**RECORDED INFORMATION:**
^^^^^^^^

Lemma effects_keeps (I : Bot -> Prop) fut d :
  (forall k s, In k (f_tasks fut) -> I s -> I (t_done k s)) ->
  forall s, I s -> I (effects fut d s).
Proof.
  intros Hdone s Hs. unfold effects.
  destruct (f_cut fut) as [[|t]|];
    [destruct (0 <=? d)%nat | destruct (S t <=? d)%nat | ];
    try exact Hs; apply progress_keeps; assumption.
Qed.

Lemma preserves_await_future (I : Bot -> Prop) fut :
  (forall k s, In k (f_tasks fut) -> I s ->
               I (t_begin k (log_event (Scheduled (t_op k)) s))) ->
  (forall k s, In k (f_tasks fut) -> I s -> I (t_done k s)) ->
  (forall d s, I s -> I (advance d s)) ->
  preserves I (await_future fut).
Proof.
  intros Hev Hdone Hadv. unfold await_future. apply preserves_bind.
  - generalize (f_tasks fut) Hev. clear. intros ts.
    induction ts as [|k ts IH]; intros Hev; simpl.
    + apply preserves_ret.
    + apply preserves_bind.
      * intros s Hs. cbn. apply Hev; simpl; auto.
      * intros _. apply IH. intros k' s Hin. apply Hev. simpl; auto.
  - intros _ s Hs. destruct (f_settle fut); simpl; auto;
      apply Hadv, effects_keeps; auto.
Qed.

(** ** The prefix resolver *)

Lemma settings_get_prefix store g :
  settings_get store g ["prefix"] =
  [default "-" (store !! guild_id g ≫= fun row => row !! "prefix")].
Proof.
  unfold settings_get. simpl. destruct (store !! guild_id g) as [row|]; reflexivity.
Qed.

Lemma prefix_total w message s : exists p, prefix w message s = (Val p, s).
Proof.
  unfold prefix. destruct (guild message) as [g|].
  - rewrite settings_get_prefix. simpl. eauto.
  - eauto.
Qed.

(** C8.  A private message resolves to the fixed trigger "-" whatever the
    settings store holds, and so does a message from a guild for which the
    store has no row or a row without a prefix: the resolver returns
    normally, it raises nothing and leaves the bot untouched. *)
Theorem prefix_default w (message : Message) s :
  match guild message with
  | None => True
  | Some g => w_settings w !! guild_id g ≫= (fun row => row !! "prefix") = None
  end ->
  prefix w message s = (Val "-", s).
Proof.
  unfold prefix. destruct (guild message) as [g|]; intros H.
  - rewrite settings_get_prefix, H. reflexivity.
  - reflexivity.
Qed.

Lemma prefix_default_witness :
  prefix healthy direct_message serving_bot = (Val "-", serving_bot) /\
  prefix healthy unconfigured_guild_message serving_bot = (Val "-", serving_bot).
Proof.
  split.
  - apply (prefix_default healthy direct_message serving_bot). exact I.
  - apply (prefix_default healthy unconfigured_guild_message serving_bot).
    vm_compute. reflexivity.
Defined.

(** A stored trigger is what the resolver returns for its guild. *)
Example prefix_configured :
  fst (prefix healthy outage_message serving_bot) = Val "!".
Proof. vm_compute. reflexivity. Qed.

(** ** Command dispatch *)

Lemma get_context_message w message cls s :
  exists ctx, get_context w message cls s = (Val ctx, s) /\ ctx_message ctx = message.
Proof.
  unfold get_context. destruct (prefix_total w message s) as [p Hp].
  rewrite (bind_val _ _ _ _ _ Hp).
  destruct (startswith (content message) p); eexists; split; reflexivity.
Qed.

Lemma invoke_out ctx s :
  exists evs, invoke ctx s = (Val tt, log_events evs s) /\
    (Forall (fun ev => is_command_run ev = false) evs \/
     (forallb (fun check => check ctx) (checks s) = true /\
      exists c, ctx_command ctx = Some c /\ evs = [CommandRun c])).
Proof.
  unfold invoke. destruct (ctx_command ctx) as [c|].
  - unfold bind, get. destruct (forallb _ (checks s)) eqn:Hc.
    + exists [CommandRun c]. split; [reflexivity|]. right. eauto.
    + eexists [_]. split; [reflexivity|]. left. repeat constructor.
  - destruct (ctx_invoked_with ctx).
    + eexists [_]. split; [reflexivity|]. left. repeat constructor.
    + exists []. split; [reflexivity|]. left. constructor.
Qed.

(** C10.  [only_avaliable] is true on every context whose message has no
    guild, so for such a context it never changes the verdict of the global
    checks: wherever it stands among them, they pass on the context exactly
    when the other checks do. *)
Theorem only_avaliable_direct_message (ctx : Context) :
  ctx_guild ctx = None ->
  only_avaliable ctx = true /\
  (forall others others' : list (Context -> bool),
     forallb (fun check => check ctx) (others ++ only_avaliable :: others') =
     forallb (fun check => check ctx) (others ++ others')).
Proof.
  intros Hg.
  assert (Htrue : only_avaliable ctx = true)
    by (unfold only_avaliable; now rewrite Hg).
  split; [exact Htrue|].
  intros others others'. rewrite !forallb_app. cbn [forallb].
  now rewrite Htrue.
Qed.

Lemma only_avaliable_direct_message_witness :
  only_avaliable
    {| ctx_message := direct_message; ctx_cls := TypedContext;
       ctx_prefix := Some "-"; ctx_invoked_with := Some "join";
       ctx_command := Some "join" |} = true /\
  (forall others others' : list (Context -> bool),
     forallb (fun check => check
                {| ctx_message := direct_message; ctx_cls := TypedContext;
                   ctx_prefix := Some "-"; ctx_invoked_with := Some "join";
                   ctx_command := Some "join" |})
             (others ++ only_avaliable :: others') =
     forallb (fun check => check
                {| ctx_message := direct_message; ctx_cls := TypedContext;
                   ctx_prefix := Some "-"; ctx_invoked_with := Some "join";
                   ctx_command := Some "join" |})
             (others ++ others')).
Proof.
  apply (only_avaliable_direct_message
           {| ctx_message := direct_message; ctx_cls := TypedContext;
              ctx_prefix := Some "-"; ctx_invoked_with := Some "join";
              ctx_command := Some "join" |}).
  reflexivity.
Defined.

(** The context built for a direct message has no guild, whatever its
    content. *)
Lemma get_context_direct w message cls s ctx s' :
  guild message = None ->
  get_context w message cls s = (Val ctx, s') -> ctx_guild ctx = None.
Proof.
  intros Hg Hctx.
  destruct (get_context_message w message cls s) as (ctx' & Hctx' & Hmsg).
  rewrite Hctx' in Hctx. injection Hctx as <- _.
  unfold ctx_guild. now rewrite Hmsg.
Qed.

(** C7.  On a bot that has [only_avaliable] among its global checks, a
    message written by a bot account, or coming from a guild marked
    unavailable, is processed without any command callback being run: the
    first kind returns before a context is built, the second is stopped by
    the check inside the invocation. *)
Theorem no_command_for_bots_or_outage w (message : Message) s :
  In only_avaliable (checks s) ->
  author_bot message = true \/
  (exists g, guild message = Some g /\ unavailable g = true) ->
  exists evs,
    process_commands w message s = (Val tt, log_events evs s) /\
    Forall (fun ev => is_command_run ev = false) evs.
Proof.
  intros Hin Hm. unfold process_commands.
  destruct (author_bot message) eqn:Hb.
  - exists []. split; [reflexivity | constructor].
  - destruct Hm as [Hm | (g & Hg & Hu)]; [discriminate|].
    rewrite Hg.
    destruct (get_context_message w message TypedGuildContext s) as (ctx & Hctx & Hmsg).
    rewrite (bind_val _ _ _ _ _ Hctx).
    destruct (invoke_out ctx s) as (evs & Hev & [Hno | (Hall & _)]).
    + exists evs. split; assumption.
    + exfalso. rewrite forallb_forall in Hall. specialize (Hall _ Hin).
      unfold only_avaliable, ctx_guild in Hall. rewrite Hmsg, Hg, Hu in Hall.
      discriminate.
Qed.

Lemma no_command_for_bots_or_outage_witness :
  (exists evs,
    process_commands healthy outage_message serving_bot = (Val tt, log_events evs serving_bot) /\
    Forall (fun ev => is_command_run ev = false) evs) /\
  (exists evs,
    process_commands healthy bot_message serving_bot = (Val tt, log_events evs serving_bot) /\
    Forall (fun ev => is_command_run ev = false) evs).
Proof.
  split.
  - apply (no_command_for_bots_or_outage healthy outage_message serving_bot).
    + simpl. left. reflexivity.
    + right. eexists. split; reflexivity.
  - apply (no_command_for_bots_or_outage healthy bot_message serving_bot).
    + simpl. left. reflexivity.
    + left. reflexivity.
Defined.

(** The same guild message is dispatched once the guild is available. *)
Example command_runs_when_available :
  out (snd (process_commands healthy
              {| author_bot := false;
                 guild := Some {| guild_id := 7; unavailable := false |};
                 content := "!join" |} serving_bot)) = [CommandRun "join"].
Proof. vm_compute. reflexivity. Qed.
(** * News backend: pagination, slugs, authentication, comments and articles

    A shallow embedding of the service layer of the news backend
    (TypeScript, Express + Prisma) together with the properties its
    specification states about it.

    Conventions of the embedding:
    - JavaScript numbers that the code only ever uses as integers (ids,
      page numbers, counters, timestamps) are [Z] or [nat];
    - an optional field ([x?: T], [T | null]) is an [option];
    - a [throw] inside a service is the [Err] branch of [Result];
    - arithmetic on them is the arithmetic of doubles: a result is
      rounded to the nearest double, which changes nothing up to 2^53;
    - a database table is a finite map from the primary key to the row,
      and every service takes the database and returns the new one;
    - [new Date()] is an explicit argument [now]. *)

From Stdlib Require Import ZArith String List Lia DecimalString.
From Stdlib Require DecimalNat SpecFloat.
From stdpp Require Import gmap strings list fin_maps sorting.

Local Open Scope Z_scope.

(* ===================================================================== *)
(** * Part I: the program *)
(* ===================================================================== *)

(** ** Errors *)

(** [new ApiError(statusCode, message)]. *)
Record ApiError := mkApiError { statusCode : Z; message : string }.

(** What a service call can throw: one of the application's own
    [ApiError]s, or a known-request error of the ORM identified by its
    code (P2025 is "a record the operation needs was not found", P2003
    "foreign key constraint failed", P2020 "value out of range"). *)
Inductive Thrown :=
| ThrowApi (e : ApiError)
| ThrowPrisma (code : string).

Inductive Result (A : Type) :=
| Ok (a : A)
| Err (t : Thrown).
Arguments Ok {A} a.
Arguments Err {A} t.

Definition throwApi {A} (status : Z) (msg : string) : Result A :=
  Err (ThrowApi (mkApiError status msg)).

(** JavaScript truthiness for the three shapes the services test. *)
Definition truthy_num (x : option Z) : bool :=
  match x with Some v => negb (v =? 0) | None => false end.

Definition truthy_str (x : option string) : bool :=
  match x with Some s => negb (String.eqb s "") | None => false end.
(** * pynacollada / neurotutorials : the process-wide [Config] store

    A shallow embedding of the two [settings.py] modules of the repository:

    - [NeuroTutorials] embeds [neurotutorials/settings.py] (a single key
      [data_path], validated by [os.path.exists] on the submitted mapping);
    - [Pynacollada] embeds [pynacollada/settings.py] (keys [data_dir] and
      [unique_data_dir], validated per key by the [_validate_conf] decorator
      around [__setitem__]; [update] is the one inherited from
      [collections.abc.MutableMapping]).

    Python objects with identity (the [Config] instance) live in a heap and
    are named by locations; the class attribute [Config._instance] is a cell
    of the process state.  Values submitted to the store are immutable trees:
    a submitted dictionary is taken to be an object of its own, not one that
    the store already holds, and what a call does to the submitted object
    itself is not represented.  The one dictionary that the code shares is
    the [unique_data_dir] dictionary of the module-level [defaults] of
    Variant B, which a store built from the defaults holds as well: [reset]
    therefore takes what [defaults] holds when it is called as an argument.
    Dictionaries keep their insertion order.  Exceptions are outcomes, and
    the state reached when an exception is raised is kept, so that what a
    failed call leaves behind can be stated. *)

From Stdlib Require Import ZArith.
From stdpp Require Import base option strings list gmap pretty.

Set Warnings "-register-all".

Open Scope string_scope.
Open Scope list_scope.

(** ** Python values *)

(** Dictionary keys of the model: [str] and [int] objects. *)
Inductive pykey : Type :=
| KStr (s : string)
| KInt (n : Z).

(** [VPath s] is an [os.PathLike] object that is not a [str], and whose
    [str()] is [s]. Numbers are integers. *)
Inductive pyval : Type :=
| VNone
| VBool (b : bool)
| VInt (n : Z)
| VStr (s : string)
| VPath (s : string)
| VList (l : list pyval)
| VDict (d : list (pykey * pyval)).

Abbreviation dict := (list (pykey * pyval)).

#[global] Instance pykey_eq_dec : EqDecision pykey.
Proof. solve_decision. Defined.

^^^^^^^^

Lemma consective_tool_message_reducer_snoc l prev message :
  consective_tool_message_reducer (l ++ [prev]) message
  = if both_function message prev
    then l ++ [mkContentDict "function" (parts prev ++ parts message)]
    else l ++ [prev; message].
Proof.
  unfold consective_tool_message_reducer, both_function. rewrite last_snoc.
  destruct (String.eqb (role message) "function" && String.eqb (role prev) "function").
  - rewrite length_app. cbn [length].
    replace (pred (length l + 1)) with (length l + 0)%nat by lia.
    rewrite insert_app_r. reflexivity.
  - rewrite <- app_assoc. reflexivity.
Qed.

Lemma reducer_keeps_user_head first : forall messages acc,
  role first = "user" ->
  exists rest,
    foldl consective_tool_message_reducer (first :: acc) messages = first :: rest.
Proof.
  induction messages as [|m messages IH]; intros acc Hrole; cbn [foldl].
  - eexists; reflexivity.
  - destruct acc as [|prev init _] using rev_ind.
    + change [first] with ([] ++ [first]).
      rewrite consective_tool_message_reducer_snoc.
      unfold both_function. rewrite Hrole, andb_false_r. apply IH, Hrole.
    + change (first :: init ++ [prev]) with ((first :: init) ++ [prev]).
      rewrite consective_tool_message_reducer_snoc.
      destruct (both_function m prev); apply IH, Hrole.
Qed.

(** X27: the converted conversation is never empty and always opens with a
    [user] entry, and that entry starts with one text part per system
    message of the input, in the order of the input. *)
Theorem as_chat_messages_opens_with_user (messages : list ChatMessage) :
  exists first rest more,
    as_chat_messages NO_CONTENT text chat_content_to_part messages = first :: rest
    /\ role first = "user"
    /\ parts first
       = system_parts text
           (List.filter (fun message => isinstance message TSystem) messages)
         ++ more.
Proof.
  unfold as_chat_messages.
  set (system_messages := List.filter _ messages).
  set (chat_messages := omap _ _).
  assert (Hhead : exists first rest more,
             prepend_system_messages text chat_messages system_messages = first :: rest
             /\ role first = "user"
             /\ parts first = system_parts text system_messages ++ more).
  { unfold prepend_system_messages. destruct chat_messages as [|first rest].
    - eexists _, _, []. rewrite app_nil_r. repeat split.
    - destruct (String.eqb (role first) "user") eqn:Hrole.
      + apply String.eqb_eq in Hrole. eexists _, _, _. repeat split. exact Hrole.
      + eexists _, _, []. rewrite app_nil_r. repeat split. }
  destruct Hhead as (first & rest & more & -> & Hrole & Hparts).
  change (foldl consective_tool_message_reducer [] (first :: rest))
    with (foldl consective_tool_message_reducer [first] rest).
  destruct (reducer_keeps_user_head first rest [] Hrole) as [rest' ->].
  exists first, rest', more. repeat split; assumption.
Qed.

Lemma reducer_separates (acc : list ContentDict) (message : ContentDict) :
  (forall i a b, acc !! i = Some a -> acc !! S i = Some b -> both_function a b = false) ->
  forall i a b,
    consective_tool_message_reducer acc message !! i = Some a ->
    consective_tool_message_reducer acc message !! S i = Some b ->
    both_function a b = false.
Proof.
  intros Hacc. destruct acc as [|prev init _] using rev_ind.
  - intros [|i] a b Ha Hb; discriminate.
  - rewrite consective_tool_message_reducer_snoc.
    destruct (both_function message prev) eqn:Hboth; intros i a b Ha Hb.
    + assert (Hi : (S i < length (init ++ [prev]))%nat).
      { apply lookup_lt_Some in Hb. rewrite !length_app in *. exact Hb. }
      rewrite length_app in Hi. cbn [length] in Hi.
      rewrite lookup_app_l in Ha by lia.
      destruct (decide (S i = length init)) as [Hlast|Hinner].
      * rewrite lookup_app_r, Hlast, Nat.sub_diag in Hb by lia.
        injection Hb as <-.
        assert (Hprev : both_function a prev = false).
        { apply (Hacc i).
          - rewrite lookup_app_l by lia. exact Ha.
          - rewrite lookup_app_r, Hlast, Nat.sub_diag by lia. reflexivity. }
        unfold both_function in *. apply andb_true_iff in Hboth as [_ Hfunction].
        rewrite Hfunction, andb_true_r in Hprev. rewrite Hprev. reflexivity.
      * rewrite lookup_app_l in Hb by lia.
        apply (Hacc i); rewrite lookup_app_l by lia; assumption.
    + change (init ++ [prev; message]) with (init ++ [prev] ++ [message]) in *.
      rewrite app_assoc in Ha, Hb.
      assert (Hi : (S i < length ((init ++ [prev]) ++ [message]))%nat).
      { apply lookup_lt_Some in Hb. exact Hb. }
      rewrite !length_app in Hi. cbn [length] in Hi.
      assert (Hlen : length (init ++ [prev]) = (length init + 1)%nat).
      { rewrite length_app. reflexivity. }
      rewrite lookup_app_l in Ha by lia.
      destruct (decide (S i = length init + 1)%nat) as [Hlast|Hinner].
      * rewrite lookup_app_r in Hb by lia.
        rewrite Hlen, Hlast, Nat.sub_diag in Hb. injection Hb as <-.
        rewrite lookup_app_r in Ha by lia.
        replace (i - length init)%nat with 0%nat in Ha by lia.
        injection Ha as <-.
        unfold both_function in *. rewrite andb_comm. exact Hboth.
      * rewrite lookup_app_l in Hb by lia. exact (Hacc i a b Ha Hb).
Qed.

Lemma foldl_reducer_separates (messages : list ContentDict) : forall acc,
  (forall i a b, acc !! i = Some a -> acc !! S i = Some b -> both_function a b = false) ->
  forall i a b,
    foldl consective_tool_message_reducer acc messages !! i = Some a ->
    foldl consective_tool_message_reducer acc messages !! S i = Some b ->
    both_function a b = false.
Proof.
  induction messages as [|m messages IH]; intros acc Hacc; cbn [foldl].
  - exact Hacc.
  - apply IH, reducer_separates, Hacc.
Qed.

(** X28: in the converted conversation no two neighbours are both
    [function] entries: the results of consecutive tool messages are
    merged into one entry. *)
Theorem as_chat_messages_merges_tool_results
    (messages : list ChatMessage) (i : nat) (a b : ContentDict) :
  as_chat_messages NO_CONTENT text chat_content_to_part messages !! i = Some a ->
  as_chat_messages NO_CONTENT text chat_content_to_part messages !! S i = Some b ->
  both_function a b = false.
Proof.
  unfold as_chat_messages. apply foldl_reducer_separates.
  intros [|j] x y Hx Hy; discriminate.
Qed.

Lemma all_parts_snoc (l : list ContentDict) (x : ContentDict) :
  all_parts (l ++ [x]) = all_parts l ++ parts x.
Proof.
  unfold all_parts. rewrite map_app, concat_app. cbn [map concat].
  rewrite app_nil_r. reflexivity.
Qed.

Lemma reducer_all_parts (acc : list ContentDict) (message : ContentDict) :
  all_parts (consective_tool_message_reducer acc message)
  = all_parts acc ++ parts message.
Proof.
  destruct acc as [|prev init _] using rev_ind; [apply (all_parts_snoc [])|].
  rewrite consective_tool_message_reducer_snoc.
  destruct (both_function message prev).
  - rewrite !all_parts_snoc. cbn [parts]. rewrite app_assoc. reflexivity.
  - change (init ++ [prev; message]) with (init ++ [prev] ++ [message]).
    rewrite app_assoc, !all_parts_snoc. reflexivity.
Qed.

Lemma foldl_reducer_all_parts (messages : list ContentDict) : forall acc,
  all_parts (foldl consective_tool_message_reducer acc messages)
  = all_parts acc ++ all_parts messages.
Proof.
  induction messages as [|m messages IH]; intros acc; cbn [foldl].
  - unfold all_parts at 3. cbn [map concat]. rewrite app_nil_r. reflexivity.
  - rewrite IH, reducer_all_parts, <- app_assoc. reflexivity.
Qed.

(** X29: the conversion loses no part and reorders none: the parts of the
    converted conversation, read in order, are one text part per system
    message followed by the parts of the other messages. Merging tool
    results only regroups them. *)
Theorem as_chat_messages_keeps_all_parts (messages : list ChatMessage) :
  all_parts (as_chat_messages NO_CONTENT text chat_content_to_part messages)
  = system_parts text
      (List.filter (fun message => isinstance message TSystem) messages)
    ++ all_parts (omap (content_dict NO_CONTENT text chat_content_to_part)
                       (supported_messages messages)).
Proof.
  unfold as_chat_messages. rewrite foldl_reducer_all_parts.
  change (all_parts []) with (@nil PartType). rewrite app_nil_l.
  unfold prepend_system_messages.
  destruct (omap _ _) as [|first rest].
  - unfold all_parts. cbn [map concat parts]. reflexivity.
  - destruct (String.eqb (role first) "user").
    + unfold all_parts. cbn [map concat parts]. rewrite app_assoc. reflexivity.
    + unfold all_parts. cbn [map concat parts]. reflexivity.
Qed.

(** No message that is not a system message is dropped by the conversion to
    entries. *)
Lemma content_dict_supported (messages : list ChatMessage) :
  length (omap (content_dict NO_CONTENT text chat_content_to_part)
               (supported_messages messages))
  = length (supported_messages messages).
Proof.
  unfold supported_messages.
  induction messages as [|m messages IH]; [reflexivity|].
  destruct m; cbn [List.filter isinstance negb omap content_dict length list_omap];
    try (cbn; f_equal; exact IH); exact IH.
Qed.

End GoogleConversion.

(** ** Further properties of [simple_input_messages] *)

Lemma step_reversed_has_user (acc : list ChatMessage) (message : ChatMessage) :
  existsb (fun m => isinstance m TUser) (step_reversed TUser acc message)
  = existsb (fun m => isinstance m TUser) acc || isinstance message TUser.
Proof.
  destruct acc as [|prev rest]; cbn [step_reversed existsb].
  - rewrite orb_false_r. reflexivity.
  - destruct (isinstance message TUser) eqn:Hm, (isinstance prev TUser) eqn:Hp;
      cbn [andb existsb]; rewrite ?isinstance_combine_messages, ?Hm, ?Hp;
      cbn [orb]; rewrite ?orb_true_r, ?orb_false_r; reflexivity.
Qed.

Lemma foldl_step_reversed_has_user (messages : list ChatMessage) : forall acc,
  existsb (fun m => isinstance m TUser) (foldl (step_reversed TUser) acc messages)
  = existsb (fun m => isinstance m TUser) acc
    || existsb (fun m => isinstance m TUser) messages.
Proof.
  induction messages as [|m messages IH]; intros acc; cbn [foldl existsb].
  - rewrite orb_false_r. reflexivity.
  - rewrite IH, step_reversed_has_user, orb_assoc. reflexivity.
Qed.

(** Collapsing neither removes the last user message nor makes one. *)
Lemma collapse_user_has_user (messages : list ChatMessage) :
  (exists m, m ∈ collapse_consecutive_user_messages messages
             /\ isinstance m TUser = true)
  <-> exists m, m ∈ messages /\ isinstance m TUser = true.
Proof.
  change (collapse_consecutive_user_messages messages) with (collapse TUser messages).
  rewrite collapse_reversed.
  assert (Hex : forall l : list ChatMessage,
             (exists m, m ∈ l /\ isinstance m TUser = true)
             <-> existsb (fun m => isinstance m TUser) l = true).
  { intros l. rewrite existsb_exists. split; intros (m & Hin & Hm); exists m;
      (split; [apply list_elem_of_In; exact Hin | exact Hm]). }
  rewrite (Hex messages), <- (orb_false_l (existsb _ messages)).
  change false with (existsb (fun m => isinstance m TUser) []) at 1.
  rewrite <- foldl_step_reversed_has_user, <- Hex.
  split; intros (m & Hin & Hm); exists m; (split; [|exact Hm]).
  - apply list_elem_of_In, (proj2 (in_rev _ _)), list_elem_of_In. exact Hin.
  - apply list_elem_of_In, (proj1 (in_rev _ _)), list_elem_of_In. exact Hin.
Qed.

^^^^^^^^

**WHAT IS REQUIRED:**
Would you quote everything above from the line containing "Lemma effects_keeps (I" down to the line containing "settings_get store g"? Include both of those lines and nothing else.

**EXERCISE OUTPUT:**
Lemma effects_keeps (I : Bot -> Prop) fut d :
  (forall k s, In k (f_tasks fut) -> I s -> I (t_done k s)) ->
  forall s, I s -> I (effects fut d s).
Proof.
  intros Hdone s Hs. unfold effects.
  destruct (f_cut fut) as [[|t]|];
    [destruct (0 <=? d)%nat | destruct (S t <=? d)%nat | ];
    try exact Hs; apply progress_keeps; assumption.
Qed.

Lemma preserves_await_future (I : Bot -> Prop) fut :
  (forall k s, In k (f_tasks fut) -> I s ->
               I (t_begin k (log_event (Scheduled (t_op k)) s))) ->
  (forall k s, In k (f_tasks fut) -> I s -> I (t_done k s)) ->
  (forall d s, I s -> I (advance d s)) ->
  preserves I (await_future fut).
Proof.
  intros Hev Hdone Hadv. unfold await_future. apply preserves_bind.
  - generalize (f_tasks fut) Hev. clear. intros ts.
    induction ts as [|k ts IH]; intros Hev; simpl.
    + apply preserves_ret.
    + apply preserves_bind.
      * intros s Hs. cbn. apply Hev; simpl; auto.
      * intros _. apply IH. intros k' s Hin. apply Hev. simpl; auto.
  - intros _ s Hs. destruct (f_settle fut); simpl; auto;
      apply Hadv, effects_keeps; auto.
Qed.

(** ** The prefix resolver *)

Lemma settings_get_prefix store g :
  settings_get store g ["prefix"] =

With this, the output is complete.